» **Collected data entries**:
════

Lemma turn_inv started m e trial hist w s : watch_inv trial hist w -> enabled w (m_now m) e = true ->
  let '(acts, w', _, res) := turn started m e w s in
  let hist' := hist ++ ((fun a => (m_now m, a)) <$> acts) in
  watch_inv trial hist' w' /\ forall r, res = Some r -> ends_well trial hist' r.
Proof.
  intros HI He. destruct e as [|code file|file| | | |]; unfold turn; cbn zeta.
  - split; [by apply watch_inv_quiet|]. intros r [= <-]. by split_and!; [done|intros []|right; left].
  - pose proof (checkReady_inv m file trial hist w s HI) as HC. destruct (checkReady m file w s) as [[acts w'] s']. split; [done|]. intros r [= <-]. destruct HC as [H1 H2 _ _ _ _]. simpl.
    unfold ends_well. simpl. destruct (w_trial w') eqn:Et; simpl; [|destruct (H2 eq_refl) as (_ & _ & Hc); split_and!; [done|by intros []|intros ->; by rewrite Hc]].
    destruct (H1 eq_refl) as (-> & Hc & _). destruct (Z.eqb_spec code ExitLockHeld) as [->|]; simpl; split_and!; try done; try (by intros []); [by right; right|by left].
  - match goal with |- context [checkReady m file ?w1 s] => pose proof (checkReady_inv m file trial hist w1 s) as HC; destruct (checkReady m file w1 s) as [[acts w'] s'] end.
    split; [|done]. apply HC. by destruct HI.
  - split; [by apply watch_inv_quiet|]. intros r [= <-]. unfold enabled, due in He. destruct (w_health w) as [t|] eqn:Eh; [|done]. destruct HI as [H1 H2 H3 _ _ _].
    destruct (w_trial w) eqn:Et; [|destruct (H2 eq_refl) as [? _]; congruence]. destruct (H1 eq_refl) as (-> & Hc & _). unfold ends_well. simpl. rewrite commits_app, Hc. split_and!; [done|by intros []|by left].
  - unfold enabled, due in He. destruct (w_stable w) as [t|] eqn:Es; [|done]. apply Z.leb_le in He. pose proof (commit_inv m trial hist w s HI) as HC. destruct (commit m w s) as [w' s']. split; [|done].
    destruct HI as [H1 H2 H3 H4 H5 _]. destruct (w_trial w); [|destruct (H2 eq_refl) as (_ & ? & _); congruence]. apply HC; [done| |].
    + destruct (w_ready w); [auto|]. rewrite H4 in Es; done.
    + destruct (H5 t Es) as (tr & info & ? & ?). exists tr, info. split; [done|lia].
  - split; [|done]. apply (watch_inv_quiet trial hist [(m_now m, ACheck)]) in HI; [|done]. unfold enabled, due in He. destruct HI as [H1 H2 H3 H4 H5 H6].
    split; simpl; try done. intros Ht. destruct (H1 Ht) as (_ & _ & Hk & _). by rewrite Hk in He.
  - unfold enabled in He. apply bool_decide_eq_true in He as [info Hi]. destruct (us_Check _ _ _ _ s) as [s' [c|]].
    + assert (w_trial w = false) as Et by (destruct (w_trial w) eqn:Et; [|done]; destruct (wi_trial _ _ _ HI Et) as (_ & _ & _ & ?); congruence).
      destruct (wi_settled _ _ _ HI Et) as (_ & _ & Hc). split; [apply watch_inv_quiet; [done|]; by destruct HI as [H1 H2 H3 H4 H5 H6]; split; simpl; try done; rewrite Et in *|].
      intros r [= <-]. unfold ends_well. simpl. rewrite commits_app, Hc. simpl. split_and!; [done|by destruct trial|by intros ->].
    + split; [|done]. simpl. rewrite app_nil_r. apply scheduleCheck_inv. destruct HI as [H1 H2 H3 H4 H5 H6]. split; simpl; try done. intros Ht. by destruct (H1 Ht) as (? & ? & ? & _).
Qed.

Lemma watch_loop_inv started trial events : forall hist w s, watch_inv trial hist w ->
  let '(acts, w', _, res) := watch_loop started events w s in
  watch_inv trial (hist ++ acts) w' /\ forall r, res = Some r -> ends_well trial (hist ++ acts) r.
Proof.
  induction events as [|[m e] events IH]; intros hist w s HI; simpl; [by rewrite app_nil_r|]. destruct (enabled w (m_now m) e) eqn:He; simpl; [|by apply IH].
  pose proof (turn_inv started m e trial hist w s HI He) as HT. destruct (turn started m e w s) as [[[acts w1] s1] res]. destruct HT as [HI1 HR]. destruct res as [r|]; [done|].
  specialize (IH _ w1 s1 HI1). destruct (watch_loop started events w1 s1) as [[[acts' w2] s2] res2]. by rewrite app_assoc.
Qed.

Lemma watch_start_inv started trial : watch_inv trial [] (watch_start started trial).
Proof. split; simpl; intros; subst; try done; set_solver. Qed.

(** C20. A version on trial is confirmed only after the worker reported ready and
    then stayed up for the stable window, and at most once.  A launch that reports
    a failed trial confirmed nothing and asks for no upgrade; an upgrade is only
    tried from a version that is confirmed; and a trial that was not confirmed
    ends as failed unless the supervisor was stopped or the worker found the
    client lock held. *)
Theorem trial_settled l trial s acts s' r : runOnce l trial s = (acts, s', Some r) ->
  (forall t, (t, ACommit) ∈ acts -> trial = true /\ was_stable acts t) /\ (commits acts <= 1)%nat /\ ends_well trial acts r.
Proof.
  unfold runOnce. destruct (ln_starts l).
  - pose proof (watch_loop_inv (ln_started l) trial (ln_events l) [] _ s (watch_start_inv (ln_started l) trial)) as HW.
    destruct (watch_loop _ _ _ s) as [[[acts1 w] s1] res]. destruct HW as [HI HR]. intros [= <- _ ->]. simpl in HI, HR. split_and!; [|destruct HI as [H1 H2 _ _ _ _]|by apply HR].
    + intros t Hin. split; [|by apply (wi_commits _ _ _ HI)]. destruct trial; [done|]. exfalso. destruct HI as [H1 H2 _ _ _ _]. destruct (w_trial w); [by destruct (H1 eq_refl)|].
      destruct (H2 eq_refl) as (_ & _ & Hc). apply length_zero_iff_nil in Hc. assert ((t, ACommit) ∈ @nil (Z * act)) as X; [|set_solver]. rewrite <- Hc. apply list_elem_of_In, filter_In. split; [by apply list_elem_of_In|done].
    + destruct (w_trial w); [destruct (H1 eq_refl) as (_ & -> & _); lia|]. destruct (H2 eq_refl) as (_ & _ & ->). destruct trial; lia.
  - intros [= <- _ <-]. split_and!; [set_solver|unfold commits; simpl; lia|]. unfold ends_well. simpl. destruct trial; split_and!; try done; try (by intros []). by left.
Qed.

(** ** Giving up *)

(** The launches [Run] counts: one that crashed before readiness, and one that
    found the client lock held.  A failed trial counts against its version. *)
Definition goes_on (r : runResult) : bool := negb (rr_stopped r) && bool_decide (rr_upgrade r = None) && bool_decide (rr_trialFailed r = []).
Definition lock_held (r : runResult) : bool := goes_on r && negb (rr_launchErr r) && (rr_code r =? ExitLockHeld).
Definition crashed (r : runResult) : bool :=
  goes_on r && (rr_launchErr r || negb ((rr_code r =? ExitOK) || (rr_code r =? ExitConfig) || (rr_code r =? ExitAuthFatal) || (rr_code r =? ExitLockHeld))).
Definition crashed_unready (r : runResult) : bool := crashed r && negb (rr_ready r).

Definition count (f : runResult -> bool) (es : list entry) : nat := length (List.filter (fun e => f (en_run e)) es).

(** The loop's counters as functions of the launches. *)
Definition streak (n : Z) (es : list entry) : Z := fold_left (fun n e => if crashed_unready (en_run e) then n + 1 else if lock_held (en_run e) then n else 0) es n.
Definition lock_streak (n : Z) (es : list entry) : Z := fold_left (fun n e => if lock_held (en_run e) then n + 1 else 0) es n.

Lemma lock_not_crash r : lock_held r = true -> crashed r = false.
Proof. unfold lock_held, crashed. destruct (goes_on r), (rr_launchErr r), (rr_code r =? ExitLockHeld); simpl; try done. intros _. by rewrite orb_true_r. Qed.

Lemma after_run_counts l r ct s :
  match (after_run l r ct s).2 with
  | Again ct' _ => ct_neverReady ct' = (if crashed_unready r then ct_neverReady ct + 1 else if lock_held r then ct_neverReady ct else 0) /\
      ct_lockRetries ct' = (if lock_held r then ct_lockRetries ct + 1 else 0) /\
      (ct_neverReady ct < cf_GiveUpAfter cfg -> 0 < cf_GiveUpAfter cfg -> ct_neverReady ct' < cf_GiveUpAfter cfg) /\
      (0 <= cf_LockRetries cfg -> ct_lockRetries ct' <= cf_LockRetries cfg)
  | Leave code =>
      code = ExitOK /\ (rr_stopped r = true \/ rr_code r = ExitOK) /\ crashed r = false /\ lock_held r = false \/
      (code = ExitConfig \/ code = ExitAuthFatal) /\ rr_code r = code /\ crashed r = false /\ lock_held r = false \/
      code = ExitLockHeld /\ lock_held r = true /\ cf_LockRetries cfg < ct_lockRetries ct + 1 \/
      code = ExitSupervisorGaveUp /\ crashed r = true /\ cf_GiveUpAfter cfg <= (if rr_ready r then 0 else ct_neverReady ct + 1)
  end.
Proof.
  unfold after_run, crashed_unready, lock_held, crashed, goes_on. destruct (rr_stopped r) eqn:Es; [simpl; tauto|]. destruct (rr_upgrade r) as [c|]; [simpl; lia|]. rewrite (bool_decide_eq_true_2 (None = None)) by done.
  case_bool_decide as Et; [|simpl; lia]. cbn [negb andb]. destruct (rr_launchErr r) eqn:El; cbn [negb andb orb].
  - destruct (Z.leb_spec (cf_GiveUpAfter cfg) (if rr_ready r then 0 else ct_neverReady ct + 1)); [simpl; tauto|]. destruct (AfterSession _ _ _) as [dl bo]. simpl. destruct (rr_ready r); simpl; lia.
  - destruct (Z.eqb_spec (rr_code r) ExitOK) as [E0|E0]; [rewrite E0; simpl; tauto|]. destruct (Z.eqb_spec (rr_code r) ExitConfig) as [E1|E1]; [rewrite E1; simpl; tauto|].
    destruct (Z.eqb_spec (rr_code r) ExitAuthFatal) as [E2|E2]; [rewrite E2; simpl; tauto|].
    cbn [orb]. destruct (Z.eqb_spec (rr_code r) ExitLockHeld) as [E3|E3].
    + destruct (Z.ltb_spec (cf_LockRetries cfg) (ct_lockRetries ct + 1)); [simpl; tauto|]. simpl. lia.
    + destruct (Z.leb_spec (cf_GiveUpAfter cfg) (if rr_ready r then 0 else ct_neverReady ct + 1)); [simpl; tauto|]. destruct (AfterSession _ _ _) as [dl bo]. simpl. destruct (rr_ready r); simpl; lia.
Qed.

Lemma streak_snoc n es e : streak n (es ++ [e]) = if crashed_unready (en_run e) then streak n es + 1 else if lock_held (en_run e) then streak n es else 0.
Proof. unfold streak. by rewrite fold_left_app. Qed.

Lemma lock_streak_snoc n es e : lock_streak n (es ++ [e]) = if lock_held (en_run e) then lock_streak n es + 1 else 0.
Proof. unfold lock_streak. by rewrite fold_left_app. Qed.

Lemma count_app f es es' : count f (es ++ es') = (count f es + count f es')%nat.
Proof. unfold count. by rewrite List.filter_app, length_app. Qed.

Lemma count_one f e : count f [e] = if f (en_run e) then 1%nat else 0%nat.
Proof. unfold count. simpl. by destruct (f (en_run e)). Qed.

(** Launches none of which ends a series of crashes before readiness. *)
Definition in_series (es : list entry) : Prop := Forall (fun e => crashed_unready (en_run e) = true \/ lock_held (en_run e) = true) es.

Lemma streak_spec es :
  (exists pre tail, es = pre ++ tail /\ in_series tail /\ Z.of_nat (count crashed_unready tail) = streak 0 es) /\
  (forall pre tail, es = pre ++ tail -> in_series tail -> Z.of_nat (count crashed_unready tail) <= streak 0 es).
Proof.
  induction es as [|e es [(pre & tail & -> & Ht & Hc) IH]] using rev_ind.
  - split; [exists [], []; by repeat split; constructor|]. intros pre tail Eq _. symmetry in Eq. by apply app_nil in Eq as [-> ->].
  - rewrite streak_snoc. destruct (crashed_unready (en_run e) || lock_held (en_run e)) eqn:Eo.
    + split.
      * exists pre, (tail ++ [e]). rewrite app_assoc. split; [done|]. split; [apply Forall_app; split; [done|]; apply Forall_singleton; by apply orb_true_iff in Eo|].
        rewrite count_app, count_one. destruct (crashed_unready (en_run e)); [lia|]. simpl in Eo. rewrite Eo. lia.
      * intros pre' tail' Eq Hs. destruct tail' as [|e' tail' _] using rev_ind; [change (count crashed_unready []) with 0%nat; assert (0 <= streak 0 (pre ++ tail)) by lia; destruct (crashed_unready _), (lock_held _); lia|].
        rewrite app_assoc in Eq. apply app_inj_tail in Eq as [Eq ->]. apply Forall_app in Hs as [Hs _]. specialize (IH pre' tail' Eq Hs). rewrite count_app, count_one.
        destruct (crashed_unready (en_run e')); [lia|]. simpl in Eo. rewrite Eo. lia.
    + apply orb_false_iff in Eo as [E1 E2]. rewrite E1, E2. split; [exists ((pre ++ tail) ++ [e]), []; rewrite app_nil_r; by repeat split; constructor|].
      intros pre' tail' Eq Hs. destruct tail' as [|e' tail' _] using rev_ind; [done|]. rewrite app_assoc in Eq. apply app_inj_tail in Eq as [_ ->]. apply Forall_app in Hs as [_ Hs].
      apply Forall_singleton in Hs as [?|?]; congruence.
Qed.

Lemma lock_streak_spec es :
  (exists pre tail, es = pre ++ tail /\ Forall (fun e => lock_held (en_run e) = true) tail /\ Z.of_nat (length tail) = lock_streak 0 es) /\
  (forall pre tail, es = pre ++ tail -> Forall (fun e => lock_held (en_run e) = true) tail -> Z.of_nat (length tail) <= lock_streak 0 es).
Proof.
  induction es as [|e es [(pre & tail & -> & Ht & Hc) IH]] using rev_ind.
  - split; [exists [], []; by repeat split; constructor|]. intros pre tail Eq _. symmetry in Eq. by apply app_nil in Eq as [-> ->].
  - rewrite lock_streak_snoc. destruct (lock_held (en_run e)) eqn:El.
    + split.
      * exists pre, (tail ++ [e]). rewrite app_assoc. split; [done|]. split; [apply Forall_app; split; [done|]; by apply Forall_singleton|]. rewrite length_app. simpl. lia.
      * intros pre' tail' Eq Hs. destruct tail' as [|e' tail' _] using rev_ind; [simpl; lia|]. rewrite app_assoc in Eq. apply app_inj_tail in Eq as [Eq ->]. apply Forall_app in Hs as [Hs _].
        specialize (IH pre' tail' Eq Hs). rewrite length_app. simpl. lia.
    + split; [exists ((pre ++ tail) ++ [e]), []; rewrite app_nil_r; by repeat split; constructor|]. intros pre' tail' Eq Hs. destruct tail' as [|e' tail' _] using rev_ind; [done|].
      rewrite app_assoc in Eq. apply app_inj_tail in Eq as [_ ->]. apply Forall_app in Hs as [_ Hs]. apply Forall_cons in Hs as [Hs _]. congruence.
Qed.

════

» **WHAT YOU HAVE TO DO**:
Could you return exactly the stretch of the data above that starts at the line with "client lock held. *)" and ends at the line with "destruct (H1 eq_refl)|].", both lines included?

» **RESPONSE FOR THIS EXERCISE**:
    client lock held. *)
Theorem trial_settled l trial s acts s' r : runOnce l trial s = (acts, s', Some r) ->
  (forall t, (t, ACommit) ∈ acts -> trial = true /\ was_stable acts t) /\ (commits acts <= 1)%nat /\ ends_well trial acts r.
Proof.
  unfold runOnce. destruct (ln_starts l).
  - pose proof (watch_loop_inv (ln_started l) trial (ln_events l) [] _ s (watch_start_inv (ln_started l) trial)) as HW.
    destruct (watch_loop _ _ _ s) as [[[acts1 w] s1] res]. destruct HW as [HI HR]. intros [= <- _ ->]. simpl in HI, HR. split_and!; [|destruct HI as [H1 H2 _ _ _ _]|by apply HR].
    + intros t Hin. split; [|by apply (wi_commits _ _ _ HI)]. destruct trial; [done|]. exfalso. destruct HI as [H1 H2 _ _ _ _]. destruct (w_trial w); [by destruct (H1 eq_refl)|].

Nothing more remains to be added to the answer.